Cue: Julie Andrews with theme song:

It's not very good quality, but I feel like it describes my feelings right now.

Random photo from the mission:

Capitol Heights area, April 2011. I stole this photo from Facebook from Sister Walters. Every transfer cycle (6 weeks), we would have apartment inspections. Elder and Sister Walters did this one and asked us for a picture with Flat Alyssa (like Flat Stanley) for a niece/granddaughter's school project. LtoR: Elders Eric M, me, Matthew P, and Taylor T.

10 March 2012


Sweaty palms.


Heartbeat that can be heard from 5 feet away.

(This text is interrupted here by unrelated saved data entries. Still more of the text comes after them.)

(* ===== verification/OsvStamp.v ===== *)
(** What the OSV check leaves on a version, and a rescan of it: the stamp of
    internal/policy/osvrescan.go read back.  The definitions are those of
    [OsvGate]. *)

From stdpp Require Import base list gmap strings.
From Stdlib Require Import ZArith Lia Ascii.
From S2P Require Import Prelude GoStrings GoSort GoTime Types Override AdmitOverride OsvRange Age OsvLookup OsvGate.

(** ** Keys *)

Lemma metadata_set md ve key : metadata (set_Metadata md ve) key = default "" (md !! key).
Proof. done. Qed.

Lemma stamp_ids_other marshal vulns md key :
  key <> OSVMetaVulns -> key <> OSVMetaSeverity -> stamp_ids marshal vulns md !! key = md !! key.
Proof.
  intros H1 H2. unfold stamp_ids. destruct (vulnIDs vulns) as [|id ids].
  - by rewrite !lookup_delete_ne.
  - destruct (bool_decide _); [rewrite lookup_delete_ne by done|rewrite lookup_insert_ne by done];
      by rewrite lookup_insert_ne.
Qed.

Lemma stamped_checked FormatTime marshal vulns at_ queried md :
  stamped FormatTime marshal vulns at_ queried md !! OSVMetaCheckedAt
  = if at_ =? zero_time then None else Some (FormatTime at_).
Proof.
  unfold stamped. rewrite stamp_ids_other by computes_false.
  destruct (0 <? length _)%nat; [rewrite lookup_insert_ne by computes_false|rewrite lookup_delete_ne by computes_false];
    (destruct (at_ =? zero_time); [apply lookup_delete_eq|apply lookup_insert_eq]).
Qed.

Lemma stamped_queried FormatTime marshal vulns at_ queried md :
  stamped FormatTime marshal vulns at_ queried md !! OSVMetaQueried
  = if (queried =? "")%string then None else Some queried.
Proof.
  unfold stamped. rewrite stamp_ids_other by computes_false.
  destruct (0 <? length _)%nat; [rewrite lookup_insert_ne by computes_false|rewrite lookup_delete_ne by computes_false];
    (destruct (at_ =? zero_time); [rewrite lookup_delete_ne by computes_false|rewrite lookup_insert_ne by computes_false]);
    (destruct (queried =? "")%string; [apply lookup_delete_eq|apply lookup_insert_eq]).
Qed.

Lemma stamped_malware FormatTime marshal vulns at_ queried md :
  stamped FormatTime marshal vulns at_ queried md !! OSVMetaMalware
  = if (0 <? length (splitMalware vulns).1)%nat then Some (Join (vulnIDs (splitMalware vulns).1) ",") else None.
Proof.
  unfold stamped. rewrite stamp_ids_other by computes_false.
  destruct (0 <? length _)%nat; [apply lookup_insert_eq|apply lookup_delete_eq].
Qed.

Lemma stamped_vulns FormatTime marshal vulns at_ queried md :
  stamped FormatTime marshal vulns at_ queried md !! OSVMetaVulns
  = match vulnIDs vulns with [] => None | ids => Some (Join ids ",") end.
Proof.
  unfold stamped, stamp_ids. destruct (vulnIDs vulns) as [|id ids].
  - by rewrite lookup_delete_ne, lookup_delete_eq by computes_false.
  - destruct (bool_decide _); [rewrite lookup_delete_ne by computes_false|rewrite lookup_insert_ne by computes_false];
      by rewrite lookup_insert_eq.
Qed.

Lemma stamped_severity FormatTime marshal vulns at_ queried md :
  stamped FormatTime marshal vulns at_ queried md !! OSVMetaSeverity
  = match vulnIDs vulns with
    | [] => None
    | _ => if bool_decide (vulnSeverities vulns = ∅) then None else Some (marshal (vulnSeverities vulns))
    end.
Proof.
  unfold stamped, stamp_ids. destruct (vulnIDs vulns) as [|id ids]; [apply lookup_delete_eq|].
  destruct (bool_decide _); [apply lookup_delete_eq|apply lookup_insert_eq].
Qed.

Lemma stamped_other FormatTime marshal vulns at_ queried md key :
  key ∉ [OSVMetaVulns; OSVMetaSeverity; OSVMetaCheckedAt; OSVMetaQueried; OSVMetaMalware] ->
  stamped FormatTime marshal vulns at_ queried md !! key = md !! key.
Proof.
  rewrite !elem_of_cons. intros Hk. unfold stamped. rewrite stamp_ids_other by tauto.
  destruct (0 <? length _)%nat; [rewrite lookup_insert_ne by (intros <-; tauto)|rewrite lookup_delete_ne by (intros <-; tauto)];
    (destruct (at_ =? zero_time); [rewrite lookup_delete_ne by (intros <-; tauto)|rewrite lookup_insert_ne by (intros <-; tauto)]);
    (destruct (queried =? "")%string; [by rewrite lookup_delete_ne by (intros <-; tauto)|by rewrite lookup_insert_ne by (intros <-; tauto)]).
Qed.

(** Stamping the same answer again changes nothing. *)
Lemma stamped_twice FormatTime marshal vulns at_ queried md :
  stamped FormatTime marshal vulns at_ queried (stamped FormatTime marshal vulns at_ queried md)
  = stamped FormatTime marshal vulns at_ queried md.
Proof.
  apply map_eq. intros key.
  destruct (decide (key ∈ [OSVMetaVulns; OSVMetaSeverity; OSVMetaCheckedAt; OSVMetaQueried; OSVMetaMalware])) as [Hk|Hk];
    [|by apply stamped_other].
  rewrite !elem_of_cons, elem_of_nil in Hk. destruct Hk as [->|[->|[->|[->|[->|[]]]]]];
    by rewrite ?stamped_vulns, ?stamped_severity, ?stamped_checked, ?stamped_queried, ?stamped_malware.
Qed.

(** ** Rescanning twice *)

(** An id the comma-separated stamp holds as it is. *)
Definition plain_id (id : string) : Prop := no_byte "," id = true /\ TrimSpace id = id.

Lemma splitIDs_Join ids id : ids <> [] -> Forall (fun i => plain_id i /\ i <> "") ids ->
  id ∈ splitIDs (Join ids ",") <-> id ∈ ids.
Proof.
  intros Hne Hids. unfold splitIDs. rewrite sort_Strings_perm, Split_Join.
  - assert (E : map TrimSpace ids = ids).
    { clear Hne. induction Hids as [|i l [[_ Ht] _] Hl IH]; [done|]. cbn [map]. by rewrite Ht, IH. }
    rewrite E. rewrite list_elem_of_In, filter_In, <- list_elem_of_In, negb_true_iff, String.eqb_neq.
    split; [naive_solver|]. intros H. split; [done|]. rewrite Forall_forall in Hids. by destruct (Hids id H).
  - done.
  - eapply Forall_impl; [exact Hids|]. by intros i [[H _] _].
Qed.

Lemma vulnIDs_plain vs : Forall plain_id (vulnIDs vs) -> Forall (fun i => plain_id i /\ i <> "") (vulnIDs vs).
Proof.
  rewrite !Forall_forall. intros H i Hi. split; [by apply H|]. by apply vulnIDs_in in Hi as [Hne _].
Qed.

Lemma malware_ids vs id : id ∈ vulnIDs (splitMalware vs).1 -> id ∈ vulnIDs vs.
Proof. rewrite !vulnIDs_in. intros (Hne & v & [Hv _]%isMalware_split & He). eauto. Qed.

(** After a stamp, every malware id of the answer has been seen. *)
Lemma malwareSince_stamped FormatTime marshal ve vulns at_ queried :
  Forall plain_id (vulnIDs vulns) ->
  malwareSince (stampOSV FormatTime marshal ve vulns at_ queried) vulns = ((malwareSince ve vulns).1, []).
Proof.
  intros Hp. unfold malwareSince. destruct (splitMalware vulns).1 as [|m ms] eqn:Em; [done|]. cbn [fst].
  f_equal. apply filter_nil_iff. intros id Hid. apply negb_false_iff, slice_contains_spec.
  unfold seen_ids. rewrite elem_of_app. right. unfold stampOSV. rewrite metadata_set, stamped_malware, Em.
  cbn [length Nat.ltb Nat.leb default]. apply splitIDs_Join; [|apply vulnIDs_plain|done].
  - intros E. rewrite E in Hid. by apply elem_of_nil in Hid.
  - rewrite Forall_forall in *. intros i Hi. apply Hp, malware_ids. by rewrite Em.
Qed.

Lemma stamped_flag FormatTime marshal ve vulns at_ queried :
  (metadata (stampOSV FormatTime marshal ve vulns at_ queried) OSVMetaVulns =? "")%string = (length (vulnIDs vulns) =? 0)%nat.
Proof.
  unfold stampOSV. rewrite metadata_set, stamped_vulns.
  destruct (vulnIDs vulns) as [|id ids] eqn:E; [done|]. cbn [default length Nat.eqb]. apply String.eqb_neq.
  assert (Hid : id ∈ vulnIDs vulns) by (rewrite E, elem_of_cons; auto). apply vulnIDs_in in Hid as [Hne _].
  cbn [Join]. destruct ids; [done|]. by destruct id.
Qed.

Lemma answer_targets_none api_post FormatTime c now targets version : forall g,
  (answer_targets api_post FormatTime c now None targets version g).1 = None.
Proof.
  induction targets as [|t targets IH]; intros g; [done|]. cbn [answer_targets SharedLookup].
  by destruct (an_err _).
Qed.

(** What a lookup reads of an entry, a stamp leaves as it was. *)
Lemma stamp_lookup FormatTime marshal lower_unicode pm ve vulns at_ queried def served :
  osvLookupFor lower_unicode pm (stampOSV FormatTime marshal ve vulns at_ queried) def served
  = osvLookupFor lower_unicode pm ve def served.
Proof.
  assert (Hmd : forall key, key ∈ [RpmOSVEcosystemKey; RpmReleaseKey] ->
            metadata (stampOSV FormatTime marshal ve vulns at_ queried) key = metadata ve key).
  { intros key Hk. unfold stampOSV. rewrite metadata_set, stamped_other; [done|].
    intros Hin. rewrite !elem_of_cons, !elem_of_nil in Hk; rewrite !elem_of_cons, !elem_of_nil in Hin.
    destruct Hk as [->|[->|[]]]; destruct Hin as [E|[E|[E|[E|[E|[]]]]]]; vm_compute in E; discriminate E. }
  unfold osvLookupFor, rpm_lookup. rewrite !Hmd by (rewrite !elem_of_cons; auto). done.
Qed.

(** Rescanning settles.  When a rescan answers for a version, the rescan
    right after it answers the same: it reports the same records, flags and
    clears nothing, finds no malware that was not there before, and leaves the
    entry as it is. *)
Theorem Rescan_settles api_post FormatTime marshal lower_unicode c now pm ve ve1 ch1 :
  Rescan api_post FormatTime marshal lower_unicode c now None (Some pm) (Some ve) = (None, Some ve1, ch1) ->
  ch_Answered ch1 = true -> Forall plain_id (ch_Vulns ch1) ->
  Rescan api_post FormatTime marshal lower_unicode c now None (Some pm) (Some ve1)
  = (None, Some ve1, MkChange true (ch_Vulns ch1) false false (ch_Malware ch1) [] (ch_Reason ch1)).
Proof.
  unfold Rescan. destruct (ve_Version ve =? "")%string eqn:Ev; [by intros [= <- <-]|].
  set (lk := osvLookupFor lower_unicode pm ve _ _). destruct (negb (lk_reason lk =? "")%string) eqn:Er; [by intros [= <- <-]|].
  destruct (answerFor api_post FormatTime c now None lk ve) as [shared ans] eqn:Ea.
  assert (shared = None) as ->.
  { pose proof (answer_targets_none api_post FormatTime c now (lk_targets lk) (ve_Version ve) (qualified (lk_note lk) no_records)) as H.
    unfold answerFor in Ea. destruct (answer_targets _ _ _ _ _ _ _ _) as [s [g|a]]; cbn [fst] in H; by injection Ea as <- <-. }
  unfold rescan_answer. destruct (malwareSince ve (an_vulns ans)) as [all new] eqn:Em.
  destruct (negb (isSome (an_err ans)) && _) eqn:Ee; [by intros [= <- <-]|].
  destruct (conclusive ans) eqn:Ec; cbn [negb]; [|by intros [= <- <-]].
  intros [= <- <-] _ Hp. cbn [ch_Vulns ch_Malware ch_Reason] in *.
  rewrite stamp_lookup. fold lk. change (ve_Version (stampOSV FormatTime marshal ve (an_vulns ans) now (lk_queried lk))) with (ve_Version ve).
  rewrite Ev, Er.
  assert (Ea' : answerFor api_post FormatTime c now None lk (stampOSV FormatTime marshal ve (an_vulns ans) now (lk_queried lk))
                = (None, ans)) by exact Ea.
  rewrite Ea', malwareSince_stamped by done. rewrite Em. cbn [fst]. rewrite Ee, Ec. cbn [negb].
  rewrite stamped_flag. unfold stampOSV at 1. cbn [ve_Metadata set_Metadata stampOSV]. rewrite stamped_twice.
  destruct (vulnIDs (an_vulns ans)); done.
Qed.

Definition rescan_once :=
  Rescan no_api demo_time no_json ascii_only (demo_osv None demo_now) demo_now None (Some (osv_pm TypeNpm))
    (Some (osv_entry "1.0.0")).

Lemma Rescan_settles_witness :
  exists ve1, rescan_once.1.2 = Some ve1 /\ ch_NewMalware rescan_once.2 = ["MAL-2024-1"]
    /\ Rescan no_api demo_time no_json ascii_only (demo_osv None demo_now) demo_now None (Some (osv_pm TypeNpm)) (Some ve1)
       = (None, Some ve1, MkChange true ["GHSA-1"; "MAL-2024-1"] false false ["MAL-2024-1"] [] "").
Proof.
  eexists. split; [vm_compute; reflexivity|]. split; [vm_compute; reflexivity|].
  refine (Rescan_settles no_api demo_time no_json ascii_only (demo_osv None demo_now) demo_now (osv_pm TypeNpm)
            (osv_entry "1.0.0") _ (MkChange true ["GHSA-1"; "MAL-2024-1"] true false ["MAL-2024-1"] ["MAL-2024-1"] "") _ eq_refl _).
  - vm_compute. reflexivity.
  - cbn [ch_Vulns]. repeat constructor.
Defined.

(** The check date.  A check leaves the version's metadata as it found it, or
    stamps it with the records of an answer no target failed; the date is
    written only when every target answered from current data with nothing left
    unread, and an older date is taken away otherwise. *)
Theorem check_stamp api_post FormatTime marshal lower_unicode c now shared pm ve ve' malwareOnly :
  let lk := osvLookupFor lower_unicode pm ve (oc_DefaultAptSuite c) (oc_ServedAptSuites c) in
  let ans := (answerFor api_post FormatTime c now shared lk ve).2 in
  (check api_post FormatTime marshal lower_unicode c now shared (Some pm) (Some ve) malwareOnly).1.2 = Some ve' ->
  ve' = ve \/
  (an_err ans = None
   /\ metadata ve' OSVMetaCheckedAt = (if conclusive ans && negb (now =? zero_time) then FormatTime now else "")
   /\ metadata ve' OSVMetaVulns = Join (vulnIDs (an_vulns ans)) ","
   /\ forall key, key ∉ [OSVMetaVulns; OSVMetaSeverity; OSVMetaCheckedAt; OSVMetaQueried; OSVMetaMalware] ->
        metadata ve' key = metadata ve key).
Proof.
  intros lk ans. unfold check. fold lk.
  repeat match goal with |- context [if ?b then (_, Some ve, _) else _] =>
    destruct b; [intros H; left; by injection H as <-|] end.
  destruct (answerFor api_post FormatTime c now shared lk ve) as [shared' a] eqn:Ea. subst ans. cbn [snd].
  assert (Hstamp : forall at_, at_ = (if conclusive a then now else zero_time) ->
    let s := stampOSV FormatTime marshal ve (an_vulns a) at_ (lk_queried lk) in
    metadata s OSVMetaCheckedAt = (if conclusive a && negb (now =? zero_time) then FormatTime now else "")
    /\ metadata s OSVMetaVulns = Join (vulnIDs (an_vulns a)) ","
    /\ forall key, key ∉ [OSVMetaVulns; OSVMetaSeverity; OSVMetaCheckedAt; OSVMetaQueried; OSVMetaMalware] ->
         metadata s key = metadata ve key).
  { intros at_ -> s. unfold s, stampOSV. rewrite !metadata_set, stamped_checked, stamped_vulns. split; [|split].
    - destruct (conclusive a); [|done]. by destruct (now =? zero_time).
    - by destruct (vulnIDs (an_vulns a)).
    - intros key Hk. by rewrite metadata_set, stamped_other. }
  unfold judge_answer. destruct (an_err a) as [err|] eqn:Eerr; cbn [fst snd]; [intros H; left; by injection H as <-|].
  destruct (splitMalware (an_vulns a)) as [malware advisories]. cbv zeta.
  match goal with |- context [if ?b then _ else (stampOSV _ _ _ _ _ _, _)] => destruct b end;
    [|cbn [fst snd]; intros H; injection H as <-; right; split; [done|by apply Hstamp]].
  destruct (conclusive a) eqn:Ec; cbn [negb fst snd]; [|intros H; left; by injection H as <-].
  destruct (negb (_ =? "")%string); cbn [fst snd]; [intros H; left; by injection H as <-|].
  intros H; injection H as <-; right; split; [done|by apply Hstamp].
Qed.

Lemma check_stamp_witness :
  exists ve', (demo_check (demo_osv None demo_now) "1.0.0").1.2 = Some ve'
    /\ metadata ve' OSVMetaCheckedAt = demo_time demo_now.
Proof.
  eexists. split; [vm_compute; reflexivity|].
  pose proof (check_stamp no_api demo_time no_json ascii_only (demo_osv None demo_now) demo_now None (osv_pm TypeNpm)
                (osv_entry "1.0.0") _ false eq_refl) as H.
  destruct H as [H|(_ & H & _)]; [|exact H].
  apply (f_equal (fun ve => metadata ve OSVMetaVulns)) in H. vm_compute in H. discriminate H.
Defined.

Numb and tingly appendages.

A very shaky right leg.

That's what happens to me when I'm super nervous. This nervousness usually comes about because of a solo performance, whether singing or playing the violin. That's not good because I'm a music education major and those opportunities are frequent.

Last Friday (or yesterday. Wow. Time flies) I participated in the weekly student recital on campus. I sang "The Vagabond" from Songs of Travel by Ralph Vaughan Williams. Before the performance, I thought I was either going to faint or puke. I didn't do either. And I did alright.

Random photo from the mission:

Once a transfer, zones throughout the mission would get together and do fun activities. This particular zone activity was a "National Treasure" photo scavenger hunt on the National Mall. We were the orange team. We came in third. It was about 100 degrees that day with 95% humidity. LtoR Sister Kristy C, Elders me, Tanner R, and Andrew P.